■ PROBLEM DETAILS
Each line of the data that includes "Hdata" must be copied.

■ Collected data
■ ■ ■ ■
(** C2: [e1 + e2] and [e1 - e2] return exactly when the scale factors are
    equal and the expressions are equal, and then return a cosmo_factor
    with that expression and that scale factor, so [e + e] and [e - e] are
    [e] (and [==] to it whenever the a-factor exists).  Otherwise they
    raise InvalidScaleFactor, with the two scale factors when these differ
    and else with the two expressions. *)
Theorem additive_combination (e1 e2 : cosmo_factor.t) :
  ((exists r, __add__ e1 (Some e2) = Return r) <->
   (scale_factor e1 == scale_factor e2 /\ expr e1 = expr e2)) /\
  ((exists r, __sub__ e1 (Some e2) = Return r) <->
   (scale_factor e1 == scale_factor e2 /\ expr e1 = expr e2)) /\
  (forall r,
      __add__ e1 (Some e2) = Return r \/ __sub__ e1 (Some e2) = Return r ->
      expr r = expr e1 /\ scale_factor r = scale_factor e1 /\
      expr r = expr e2 /\ scale_factor r == scale_factor e2) /\
  (Qeq_bool (scale_factor e1) (scale_factor e2) = false ->
   __add__ e1 (Some e2) =
     Raise (InvalidScaleFactor
              (different_scale_factors "add" (scale_factor e1) (scale_factor e2))) /\
   __sub__ e1 (Some e2) =
     Raise (InvalidScaleFactor
              (different_scale_factors "subtract" (scale_factor e1) (scale_factor e2)))) /\
  (Qeq_bool (scale_factor e1) (scale_factor e2) = true -> expr e1 <> expr e2 ->
   __add__ e1 (Some e2) =
     Raise (InvalidScaleFactor (different_dependence "add" (expr e1) (expr e2))) /\
   __sub__ e1 (Some e2) =
     Raise (InvalidScaleFactor (different_dependence "subtract" (expr e1) (expr e2)))) /\
  (__add__ e1 (Some e1) = Return e1 /\ __sub__ e1 (Some e1) = Return e1) /\
  (forall x, a_factor e1 = Return x -> __eq__ e1 e1 = Return true).
Proof.
  unfold __add__, __sub__.
  split; [apply additive_spec|]. split; [apply additive_spec|].
  split; [intros r [H|H]; eapply additive_result; exact H|].
  split; [intros H; split; apply additive_mismatch; exact H|].
  split; [intros H Hne; split; apply additive_mismatch; assumption|].
  split; [split; apply additive_self|].
  intros x Hx. unfold __eq__. rewrite Hx, Qeq_bool_refl. reflexivity.
Qed.

End CosmoFactorAlgebra.

(** ** The examples of the specification, run *)

Section Examples.

Import cosmo_array.

#[local] Existing Instance example_unyt.

(** The a-factor of [a**3] at scale factor 0.5. *)
Example a_factor_of_density :
  cosmo_factor.a_factor (cosmo_factor.new 3%Z (1 # 2)) = Return (1 # 8).
Proof. reflexivity. Qed.

(** C1, as amended: the addition of the comoving array [1, 2, 3] and the
    physical array [0.5, 1, 1.5], both of exponent [a**1] at scale factor
    0.5, converts a copy of the physical one to comoving values [1, 2, 3],
    has the base class add to [2, 4, 6] and marks that sum comoving; then
    the rule of [add], [_preserve_cosmo_factor], raises
    NotImplementedError, and the call returns nothing.  The two inputs are
    as they were. *)
Theorem mixed_frame_addition_raises :
  registry_getitem np.add = Return _preserve_cosmo_factor /\
  exists converted sum,
    __array_ufunc__ 0%nat np.add "__call__" [array 0%nat; array 1%nat]
      [x_comoving; y_physical] =
    (Raise NotImplementedError, [x_comoving; y_physical; converted; sum]) /\
    Forall2 Qeq (np.items (d converted)) [1; 2; 3] /\
    comoving converted = true /\
    cosmo_factor converted = Some a_half /\
    Forall2 Qeq (np.items (d sum)) [2; 4; 6] /\
    comoving sum = true /\
    cosmo_factor sum = None.
Proof.
  split; [reflexivity|]. eexists _, _. split; [vm_compute; reflexivity|].
  simpl. repeat split; repeat constructor.
Qed.

(** C1, the claim as stated fails: that addition returns no array at all,
    so no comoving array of values [2, 4, 6] and exponent [a**1]. *)
Lemma mixed_frame_addition_returns_nothing :
  ~ exists r s' o',
      __array_ufunc__ 0%nat np.add "__call__" [array 0%nat; array 1%nat]
        [x_comoving; y_physical] = (Return r, s') /\
      s' !! r = Some o' /\
      comoving o' = true /\
      Forall2 Qeq (np.items (d o')) [2; 4; 6] /\
      cosmo_factor o' = Some a_half.
Proof. intros (r & s' & o' & H & _). vm_compute in H. discriminate H. Qed.
(** X17.  [getStory] and [createStory] return the same story
    whether the backend sends it bare, under [story] or under [data] of an
    envelope with a truthy [success].  An envelope that holds neither
    yields [undefined], and not a failure; only a body that is [null] or
    missing makes the method fail. *)
Theorem story_is_unwrapped (body : JS.value) :
  (forall (fields : list (string * JS.value)) (story : JS.value),
      body = JS.VObject fields ->
      Gateway.truthy (JS.get "success" fields) = true ->
      Gateway.truthy story = true ->
      JS.get "story" fields = story \/
      (Gateway.truthy (JS.get "story" fields) = false /\
       JS.get "data" fields = story) ->
      Gateway.unwrap_story body = Return story) /\
  (forall fields : list (string * JS.value),
      body = JS.VObject fields ->
      Gateway.truthy (JS.get "success" fields) = true ->
      Gateway.truthy (JS.get "story" fields) = false ->
      JS.get "data" fields = JS.VUndefined ->
      Gateway.unwrap_story body = Return JS.VUndefined) /\
  (Gateway.truthy (Gateway.read_opt body "success") = false ->
   body <> JS.VUndefined -> body <> JS.VNull ->
   Gateway.unwrap_story body = Return body) /\
  (body = JS.VUndefined \/ body = JS.VNull ->
   Gateway.unwrap_story body = Throw (Gateway.ReadOf body "success")) /\
  (forall (storyId : Q) (data : CreateStoryData.t) (sent : list Gateway.HttpCall)
          (r1 r2 : Gateway.Response) (story : JS.value),
      backend (Gateway.HttpGet ("/stories/" ++ show storyId)) = Gateway.Resolved r1 ->
      backend (Gateway.HttpPost "/stories" (Gateway.StoryBody data))
        = Gateway.Resolved r2 ->
      Gateway.data r1 = body -> Gateway.data r2 = body ->
      Gateway.unwrap_story body = Return story ->
      fst (Gateway.getStory show engine backend storyId sent) = Return story /\
      fst (Gateway.createStory show engine backend data sent) = Return story).
Proof.
  split; [|split; [|split; [|split]]].
  - intros fields story -> Hs Hstory Hwhere.
    unfold Gateway.unwrap_story. cbn [Gateway.read Gateway.read_opt].
    rewrite Hs. unfold Gateway.or_value.
    destruct Hwhere as [<-|[Hno <-]].
    + now rewrite Hstory.
    + now rewrite Hno.
  - intros fields -> Hs Hno Hdata.
    unfold Gateway.unwrap_story. cbn [Gateway.read Gateway.read_opt].
    rewrite Hs. unfold Gateway.or_value. now rewrite Hno, Hdata.
  - intros Hs Hu Hn. unfold Gateway.unwrap_story.
    destruct body; try contradiction; cbn [Gateway.read Gateway.read_opt] in *;
      try reflexivity.
    now rewrite Hs.
  - intros [->| ->]; reflexivity.
  - intros storyId data sent r1 r2 story H1 H2 Hd1 Hd2 Hun.
    unfold Gateway.getStory, Gateway.createStory, try_catch, bind, Gateway.send,
      Gateway.pure_step, ret, throw.
    rewrite H1, H2. unfold Gateway.body_of. rewrite Hd1, Hd2, Hun.
    split; reflexivity.
Qed.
■ ■ ■ ■
■ SOLVED PROBLEM
  - intros fields -> Hs Hno Hdata.
    rewrite Hs. unfold Gateway.or_value. now rewrite Hno, Hdata.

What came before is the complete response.